Collected data:

********

Lemma sapp_nil_r s : s +:+ "" = s.
Proof. induction s as [|c s IH]; [done|]. simpl. by rewrite IH. Qed.
Lemma sapp_assoc s t u : (s +:+ t) +:+ u = s +:+ t +:+ u.
Proof. apply (inj bytes). by rewrite !bytes_app, (assoc_L (++)). Qed.
Lemma sapp_length s t : len (s +:+ t) = len s + len t.
Proof. by rewrite <-!bytes_length, bytes_app, length_app. Qed.
#[export] Instance sapp_inj_l s : Inj (=) (=) (String.append s).
Proof. intros t u H. apply (f_equal bytes) in H. rewrite !bytes_app in H. by simplify_list_eq. Qed.
Lemma sapp_inj_r s t u : s +:+ u = t +:+ u → s = t.
Proof. intros H. apply (f_equal bytes) in H. rewrite !bytes_app in H. apply (inj bytes). by simplify_list_eq. Qed.

Lemma stake_sdrop n s : stake n s +:+ sdrop n s = s.
Proof. revert s; induction n as [|n IH]; intros [|c s]; try done. simpl. by rewrite IH. Qed.
Lemma stake_length n s : len (stake n s) = n `min` len s.
Proof. revert s; induction n as [|n IH]; intros [|c s]; simpl; try done. by rewrite IH. Qed.
Lemma stake_ge n s : len s ≤ n → stake n s = s.
Proof. revert s; induction n as [|n IH]; intros [|c s]; simpl; try done; [lia|]. intros; f_equal; apply IH; lia. Qed.
Lemma sdrop_app s t : sdrop (len s) (s +:+ t) = t.
Proof. by induction s. Qed.
Lemma stake_app s t : stake (len s) (s +:+ t) = s.
Proof. induction s as [|c s IH]; simpl; [by destruct t|]. by rewrite IH. Qed.

(** ** Prefixes, substrings, replacement *)

(** [strings.HasPrefix(s, p)] *)
Definition HasPrefix (s p : string) : bool := String.prefix p s.
(** [strings.TrimPrefix(s, p)] *)
Definition TrimPrefix (s p : string) : string :=
  if HasPrefix s p then sdrop (len p) s else s.
(** [strings.TrimSuffix(s, p)] *)
Definition TrimSuffix (s p : string) : string :=
  if String.prefix (srev p) (srev s) then stake (len s - len p) s else s.

(** [strings.Index(s, sub)], [None] for -1. *)
Fixpoint Index (s sub : string) : option nat :=
  if String.prefix sub s then Some 0 else
  match s with
  | "" => None
  | String _ s => S <$> Index s sub
  end.

(** [strings.Contains(s, sub)] *)
Definition Contains (s sub : string) : bool :=
  match Index s sub with Some _ => true | None => false end.

(** [strings.Replace(s, old, new, 1)] *)
Definition Replace1 (s old new : string) : string :=
  match Index s old with
  | Some i => stake i s +:+ new +:+ sdrop (i + len old) s
  | None => s
  end.

Lemma prefix_spec p s : String.prefix p s = true ↔ ∃ t, s = p +:+ t.
Proof.
  revert s. induction p as [|c p IH]; intros s; simpl.
  - split; [intros _; by exists s|]. by destruct s.
  - destruct s as [|d s]; simpl.
    + split; [done|]. by intros [t ?].
    + destruct (ascii_dec c d) as [->|Hne].
      * rewrite IH. split; intros [t Ht]; exists t.
        { by rewrite Ht. }
        { by simplify_eq/=. }
      * split; [done|]. intros [t ?]. by simplify_eq/=.
Qed.

#[global] Arguments String.prefix : simpl never.
Lemma HasPrefix_app p t : HasPrefix (p +:+ t) p = true.
Proof. apply prefix_spec. eauto. Qed.

Lemma Index_spec s sub i :
  Index s sub = Some i → ∃ u v, s = u +:+ sub +:+ v ∧ len u = i.
Proof.
  revert i. induction s as [|c s IH]; intros i; simpl.
  - destruct sub; simpl; [|done]. intros ?; simplify_eq. by exists "", "".
  - destruct (String.prefix sub (String c s)) eqn:E.
    + intros ?; simplify_eq. apply prefix_spec in E as [t Ht]. by exists "", t.
    + destruct (Index s sub) as [j|] eqn:Ej; simpl; [|done]. intros ?; simplify_eq.
      destruct (IH j eq_refl) as (u & v & -> & <-). by exists (String c u), v.
Qed.

Lemma Index_unfold s sub :
  Index s sub = if String.prefix sub s then Some 0 else
                match s with "" => None | String _ s' => S <$> Index s' sub end.
Proof. by destruct s. Qed.

Lemma Contains_spec s sub : Contains s sub = true ↔ ∃ u v, s = u +:+ sub +:+ v.
Proof.
  unfold Contains. split.
  - destruct (Index s sub) as [i|] eqn:E; [|done].
    intros _. apply Index_spec in E as (u & v & H & _). eauto.
  - intros (u & v & ->). induction u as [|c u IH]; rewrite Index_unfold.
    + assert (String.prefix sub ("" +:+ sub +:+ v) = true) as ->; [|done].
      apply prefix_spec. by exists v.
    + destruct (String.prefix sub _); [done|]. simpl. by destruct (Index (u +:+ sub +:+ v) sub).
Qed.

(** ** Case and white space *)

(** The byte value of a character. *)
Definition ord (c : ascii) : Z := Z.of_N (N_of_ascii c).
Definition chr (z : Z) : ascii := ascii_of_N (Z.to_N z).

Lemma ord_range c : (0 ≤ ord c < 256)%Z.
Proof. unfold ord. pose proof (N_ascii_bounded c). lia. Qed.
Lemma chr_ord c : chr (ord c) = c.
Proof. unfold chr, ord. by rewrite N2Z.id, ascii_N_embedding. Qed.
Lemma ord_chr z : (0 ≤ z < 256)%Z → ord (chr z) = z.
Proof. intros. unfold chr, ord. rewrite N_ascii_embedding by lia. lia. Qed.

Definition is_upper (c : ascii) : bool := ((65 <=? ord c) && (ord c <=? 90))%Z.
Definition is_lower (c : ascii) : bool := ((97 <=? ord c) && (ord c <=? 122))%Z.
Definition is_digit (c : ascii) : bool := ((48 <=? ord c) && (ord c <=? 57))%Z.
Definition is_space (c : ascii) : bool :=
  (((9 <=? ord c) && (ord c <=? 13)) || (ord c =? 32))%Z.

Definition lower (c : ascii) : ascii := if is_upper c then chr (ord c + 32) else c.
Definition upper (c : ascii) : ascii := if is_lower c then chr (ord c - 32) else c.

Fixpoint smap (f : ascii → ascii) (s : string) : string :=
  match s with "" => "" | String c s => String (f c) (smap f s) end.

(** [strings.ToLower], [strings.ToUpper] *)
Definition ToLower : string → string := smap lower.
Definition ToUpper : string → string := smap upper.
(** [strings.EqualFold] *)
Definition EqualFold (s t : string) : bool := ToLower s =s? ToLower t.

(** [strings.TrimLeftFunc], [strings.TrimRightFunc], [strings.TrimFunc] *)
Fixpoint TrimLeftFunc (f : ascii → bool) (s : string) : string :=
  match s with
  | "" => ""
  | String c s' => if f c then TrimLeftFunc f s' else s
  end.
Fixpoint TrimRightFunc (f : ascii → bool) (s : string) : string :=
  match s with
  | "" => ""
  | String c s' =>
      match TrimRightFunc f s' with
      | "" => if f c then "" else String c ""
      | t => String c t
      end
  end.
Definition TrimFunc (f : ascii → bool) (s : string) : string :=
  TrimRightFunc f (TrimLeftFunc f s).
(** The white space of two and of three bytes in UTF-8: U+0085, U+00A0,
    U+1680, U+2000 to U+200A, U+2028, U+2029, U+202F, U+205F, U+3000. *)
Definition is_space2 (a b : ascii) : bool :=
  ((ord a =? 194) && ((ord b =? 133) || (ord b =? 160)))%Z.
Definition is_space3 (a b c : ascii) : bool :=
  ((ord a =? 225) && (ord b =? 154) && (ord c =? 128)
   || (ord a =? 226) && (ord b =? 128)
      && ((128 <=? ord c) && (ord c <=? 138) || (ord c =? 168) || (ord c =? 169) || (ord c =? 175))
   || (ord a =? 226) && (ord b =? 129) && (ord c =? 159)
   || (ord a =? 227) && (ord b =? 128) && (ord c =? 128))%Z.

(** Dropping white space off the front, given how two and three bytes from
    the front on spell a white-space rune. *)
Fixpoint trim_front (sp2 : ascii → ascii → bool) (sp3 : ascii → ascii → ascii → bool)
    (s : string) : string :=
  match s with
  | "" => ""
  | String a s1 =>
      if is_space a then trim_front sp2 sp3 s1 else
      match s1 with
      | "" => s
      | String b s2 =>
          if sp2 a b then trim_front sp2 sp3 s2 else
          match s2 with
          | "" => s
          | String c s3 => if sp3 a b c then trim_front sp2 sp3 s3 else s
          end
      end
  end.
(** [strings.TrimSpace] *)
Definition TrimSpace (s : string) : string :=
  srev (trim_front (λ b a, is_space2 a b) (λ c b a, is_space3 a b c)
    (srev (trim_front is_space2 is_space3 s))).
(** [strings.Trim(s, "c")], [strings.TrimRight(s, "c")] for a one-byte cutset *)
Definition TrimByte (s : string) (c : ascii) : string := TrimFunc (λ d, bool_decide (d = c)) s.
Definition TrimRightByte (s : string) (c : ascii) : string := TrimRightFunc (λ d, bool_decide (d = c)) s.

Fixpoint sforallb (f : ascii → bool) (s : string) : bool :=
  match s with "" => true | String c s => f c && sforallb f s end.

Lemma sforallb_app f s t : sforallb f (s +:+ t) = sforallb f s && sforallb f t.
Proof. induction s as [|c s IH]; [done|]. simpl. by rewrite IH, andb_assoc. Qed.
Lemma smap_length f s : len (smap f s) = len s.
Proof. induction s; simpl; auto. Qed.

********

- EXERCISE BRIEF -
Print exactly the lines above from the one with "- destruct s as [|d s]; simpl." to the one with "Lemma chr_ord c : chr (ord c) = c.", including both.

- ANSWER SECTION -
  - destruct s as [|d s]; simpl.
    + split; [done|]. by intros [t ?].
    + destruct (ascii_dec c d) as [->|Hne].
      * rewrite IH. split; intros [t Ht]; exists t.
        { by rewrite Ht. }
        { by simplify_eq/=. }
      * split; [done|]. intros [t ?]. by simplify_eq/=.
Qed.

#[global] Arguments String.prefix : simpl never.
Lemma HasPrefix_app p t : HasPrefix (p +:+ t) p = true.
Proof. apply prefix_spec. eauto. Qed.

Lemma Index_spec s sub i :
  Index s sub = Some i → ∃ u v, s = u +:+ sub +:+ v ∧ len u = i.
Proof.
  revert i. induction s as [|c s IH]; intros i; simpl.
  - destruct sub; simpl; [|done]. intros ?; simplify_eq. by exists "", "".
  - destruct (String.prefix sub (String c s)) eqn:E.
    + intros ?; simplify_eq. apply prefix_spec in E as [t Ht]. by exists "", t.
    + destruct (Index s sub) as [j|] eqn:Ej; simpl; [|done]. intros ?; simplify_eq.
      destruct (IH j eq_refl) as (u & v & -> & <-). by exists (String c u), v.
Qed.

Lemma Index_unfold s sub :
  Index s sub = if String.prefix sub s then Some 0 else
                match s with "" => None | String _ s' => S <$> Index s' sub end.
Proof. by destruct s. Qed.

Lemma Contains_spec s sub : Contains s sub = true ↔ ∃ u v, s = u +:+ sub +:+ v.
Proof.
  unfold Contains. split.
  - destruct (Index s sub) as [i|] eqn:E; [|done].
    intros _. apply Index_spec in E as (u & v & H & _). eauto.
  - intros (u & v & ->). induction u as [|c u IH]; rewrite Index_unfold.
    + assert (String.prefix sub ("" +:+ sub +:+ v) = true) as ->; [|done].
      apply prefix_spec. by exists v.
    + destruct (String.prefix sub _); [done|]. simpl. by destruct (Index (u +:+ sub +:+ v) sub).
Qed.

(** ** Case and white space *)

(** The byte value of a character. *)
Definition ord (c : ascii) : Z := Z.of_N (N_of_ascii c).
Definition chr (z : Z) : ascii := ascii_of_N (Z.to_N z).

Lemma ord_range c : (0 ≤ ord c < 256)%Z.
Proof. unfold ord. pose proof (N_ascii_bounded c). lia. Qed.
Lemma chr_ord c : chr (ord c) = c.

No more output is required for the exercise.